Van een onherstelbare aantasting is sprake indien een belastende verklaring van een verdachte is gebruikt in het proces, terwijl de verdachte bij het afleggen van de verklaring geen toegang had tot een raadsman. Indien de zojuist genoemde rechtsnormen niet in acht worden genomen, levert dit dus een strijd op met het recht op een eerlijk proces en met artikel 6 EVRM.

Een verdachte kan ook afstand doen van zijn rechten en daarmee de garanties voor een eerlijk proces. Deze afstandsverklaring moet ondubbelzinnig blijken. Het ondertekenen van een formulier is hiervoor niet voldoende.

Inhoud uitspraak
Yusuf Salduz, de verdachte, is een zeventienjarige jongen die in Turkije woonde. Op een dag werd hij gearresteerd wegens het deelnemen aan demonstraties van een Koerdische partij. Een dag na zijn arrestatie werd hij verhoord door de politie. Yusuf kreeg daarbij een formulier waarin stond vermeld dat hij was gewezen op zijn zwijgrecht. Hierbij was geen raadsman aanwezig. Tijdens het verhoor bekende hij dat hij had deelgenomen aan de demonstratie.

Yusuf werd daarna voorgeleid aan de rechter. Hij trok zijn eerder afgelegde verklaring in. Volgens Yusuf werd hij gedwongen door de politie om de verklaring af te leggen. Vervolgens werd hij in hechtenis genomen. Pas vanaf dat moment kreeg hij toegang tot een raadsman. Yusuf werd aangeklaagd en de zaak kwam voor bij de rechtbank. Daar ontkende hij enige betrokkenheid bij de demonstratie. De rechtbank veroordeelde hem tot een gevangenisstraf.

De raadsman van Yusuf stelde beroep in tegen de beslissing. Volgens haar was namelijk sprake van schending van het recht op een eerlijk proces.

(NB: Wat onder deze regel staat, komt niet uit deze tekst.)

(* ===== verification/Availability.v ===== *)
(** * Hypercalls return

    The code asserts and unwraps in many places.  Here: none of these fails in a state
    the machine can reach, for any hypercall whose arguments are none of those known to
    panic: an id 0, pages beyond the hypervisor's own address space or in use by it, an
    architected message of no known type or whose copy, eight times its length, does not
    fit the receive page, waiting for the VM with the last id. *)
From S2P Require Import Prelude Addr Mode Arch ArchAarch64 Mpool Mm MmSpec MmTable PageTables MemoryManager Stage2Modes Access Abi.
From S2P Require Import ArchCpu Interrupts Cpu Vm Memory Spci Hypervisor Load Init Api Frames Ownership Sharing Isolation.
From S2P Require Import Rollback Touch Psci Handler Switch Machine Mapped Guarded Running Mailboxes Messages.

(** ** Computations that return *)
Definition returns {X} (e : exec X) : Prop := ∃ a, e = Done a.
Lemma returns_Done {X} (a : X) : returns (Done a).
Proof. by exists a. Qed.
Lemma returns_bind {X Y} (m : exec X) (f : X → exec Y) :
  returns m → (∀ a, m = Done a → returns (f a)) → returns (m ≫= f).
Proof. intros [a ->] Hf. by apply Hf. Qed.
Lemma returns_assert {X} (b : bool) (m : exec X) : b = true → returns m → returns (assert_then b m).
Proof. by intros ->. Qed.
Lemma returns_unwrap {X} (o : option X) : is_Some o → returns (unwrap_opt o).
Proof. intros [a ->]. by exists a. Qed.
Create HintDb returns discriminated.
#[export] Hint Resolve returns_Done : returns.

(** Walks through the binds and branches of a computation. *)
Ltac run :=
  cbv zeta;
  repeat match goal with
  | |- returns (Done _) => apply returns_Done
  | |- returns (mbind _ _) => apply returns_bind; [|intros ? ?]
  | |- returns (if ?b then _ else _) => let E := fresh "E" in destruct b eqn:E
  | |- returns (match ?x with _ => _ end) => let E := fresh "E" in destruct x eqn:E
  end; eauto with returns.

(** ** The debug log and the CPUs *)

(** No buffer of the debug log is full. *)
Definition vlog (vm : Vm) : list Z := log_buffer (vm_inner vm).
Definition logs_ok (hv : Hypervisor) : Prop := Forall (λ l, Z.of_nat (length l) < LOG_BUFFER_SIZE) (vlog <$> hv_vms hv).
Lemma vlog_quiet : quiet vlog.
Proof. by split. Qed.
Lemma vlog_quiet_vcpu : quiet_vcpu vlog.
Proof. done. Qed.
Lemma vlog_quiet_mailbox : quiet_mailbox vlog.
Proof. done. Qed.
#[export] Hint Resolve vlog_quiet vlog_quiet_vcpu vlog_quiet_mailbox : hfo2.

(** The logs and the CPUs stay. *)
Definition same_logs (hv hv' : Hypervisor) : Prop := vlog <$> hv_vms hv' = vlog <$> hv_vms hv ∧ hv_cpus hv' = hv_cpus hv.
#[local] Instance same_logs_preorder : PreOrder same_logs.
Proof. split; [by intros hv|]. intros a b c [? ?] [? ?]. split; congruence. Qed.
Lemma frame_logs L hv hv' : frame L vlog hv hv' → same_logs hv hv'.
Proof. intros []. by split. Qed.
Lemma same_logs_set_inner v i vm hv :
  hv_vms hv !! v = Some vm → log_buffer i = vlog vm → same_logs hv (set_inner v i hv).
Proof. intros Hv Hi. by eapply (frame_logs true), frame_set_inner. Qed.

Section logs.
Context (p : Aarch64.pa_bits) {RD : ReduceCrate} (MESSAGE_BUFFER : Z).
#[local] Hint Extern 0 ArchMM => exact (aarch64 p) : typeclass_instances.

Lemma msg_send_logs hw now hv a c r next hv' :
  spci_msg_send MESSAGE_BUFFER hw now hv a c = Done (r, next, hv') → same_logs hv hv'.
Proof.
  intros H. unfold spci_msg_send in H. cbv zeta in H. apply bind_Done_inv in H as (fv & Hf%vm_of_Some & H).
  destruct (_ =? 0); [by simplify_eq|]. apply assert_then_Done in H as [_ H].
  do 2 (destruct (_ : bool); [by simplify_eq|]). destruct (_ =? vm_id fv); [by simplify_eq|].
  apply bind_Done_inv in H as ([to|] & _ & H); [|by simplify_eq]. apply bind_Done_inv in H as (tv & Ht%vm_of_Some & H).
  destruct (negb _ || negb _).
  { destruct (bf_contains a NOTIFY); [|by simplify_eq]. apply bind_Done_inv in H as ([[b i] lk] & Hw & [= <- <- <-]).
    change (same_logs hv (set_inner to i hv)). eapply same_logs_set_inner; [done|]. unfold wait_for in Hw. by unbind Hw; simplify_eq. }
  destruct (bf_contains _ _); [apply assert_then_Done in H as [_ H]; by apply (deliver_frame vlog vlog_quiet true), frame_logs in H|].
  apply bind_Done_inv in H as (cur & _ & H). apply bind_Done_inv in H as (cpu & _ & H).
  apply bind_Done_inv in H as (buffer & _ & H). do 2 (destruct (_ <? _); [by simplify_eq|]). apply assert_then_Done in H as [_ H].
  apply bind_Done_inv in H as ([[[[ret ti] fi] mem] st] & [Hti Hfi]%handle_lists & H).
  assert (Hl : same_logs hv (set_mm st (set_mem mem (set_inner c.1 fi (set_inner to ti hv))))).
  { change (same_logs hv (set_inner c.1 fi (set_inner to ti hv))). injection Hti as _ _ _ Hti. injection Hfi as _ _ _ Hfi.
    etrans; [by eapply (same_logs_set_inner to ti tv)|]. unfold set_inner at 2.
    destruct (decide (to = c.1)) as [->|Hne].
    - eapply (same_logs_set_inner _ fi (upd_vm_inner (λ _, ti) tv)); cbn; [by rewrite list_lookup_alter_eq, Ht|].
      unfold vlog. cbn. rewrite Hf in Ht. injection Ht as ->. congruence.
    - eapply (same_logs_set_inner _ fi fv); cbn; [by rewrite list_lookup_alter_ne|done]. }
  destruct (negb _); [by simplify_eq|]. etrans; [exact Hl|]. by apply (deliver_frame vlog vlog_quiet true), frame_logs in H.
Qed.
Lemma share_memory_logs hv id addr size share c ok hv' :
  share_memory hv id addr size share c = Done (ok, hv') → same_logs hv hv'.
Proof.
  intros H. unfold share_memory in H. cbv zeta in H. unbind H; simplify_eq; try done.
  match goal with |- same_logs hv (set_mm _ (set_mem _ (set_hv_ptable _ ?h))) => change (same_logs hv h) end.
  etrans; apply (frame_logs true), frame_upd_vm; by intros.
Qed.
Lemma vm_configure_logs hw now hv s rv c r next hv' :
  vm_configure hw now hv s rv c = Done (r, next, hv') → same_logs hv hv'.
Proof.
  intros H. unfold vm_configure in H. apply bind_Done_inv in H as (vm & Hv%vm_of_Some & H).
  apply bind_Done_inv in H as ([[[ok i] hp] st] & Hc%configure_lists & H). cbv zeta in H. injection Hc as _ _ _ Hc.
  assert (Hl : same_logs hv (set_mm st (set_hv_ptable hp (set_inner c.1 i hv)))).
  { change (same_logs hv (set_inner c.1 i hv)). by eapply same_logs_set_inner. }
  destruct (negb ok); [by simplify_eq|]. etrans; [exact Hl|]. by apply (waiter_result_frame vlog vlog_quiet true), frame_logs in H.
Qed.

De zaak kwam uiteindelijk voor bij het EHRM. Die oordeelde dat het geven van het formulier aan Yusuf onvoldoende was om aan te nemen dat hij afstand deed van zijn rechten en was gewezen op zijn zwijgrecht. Het recht op een advocaat is volgens het EHRM een fundamenteel recht, vooral als de verdachte een minderjarige

Het EHRM oordeelt dan ook dat in onderhavig geval sprake is van een oneerlijk proces. Het bewijs, de verklaring van Yusuf, dient daarom ook uitgesloten te worden.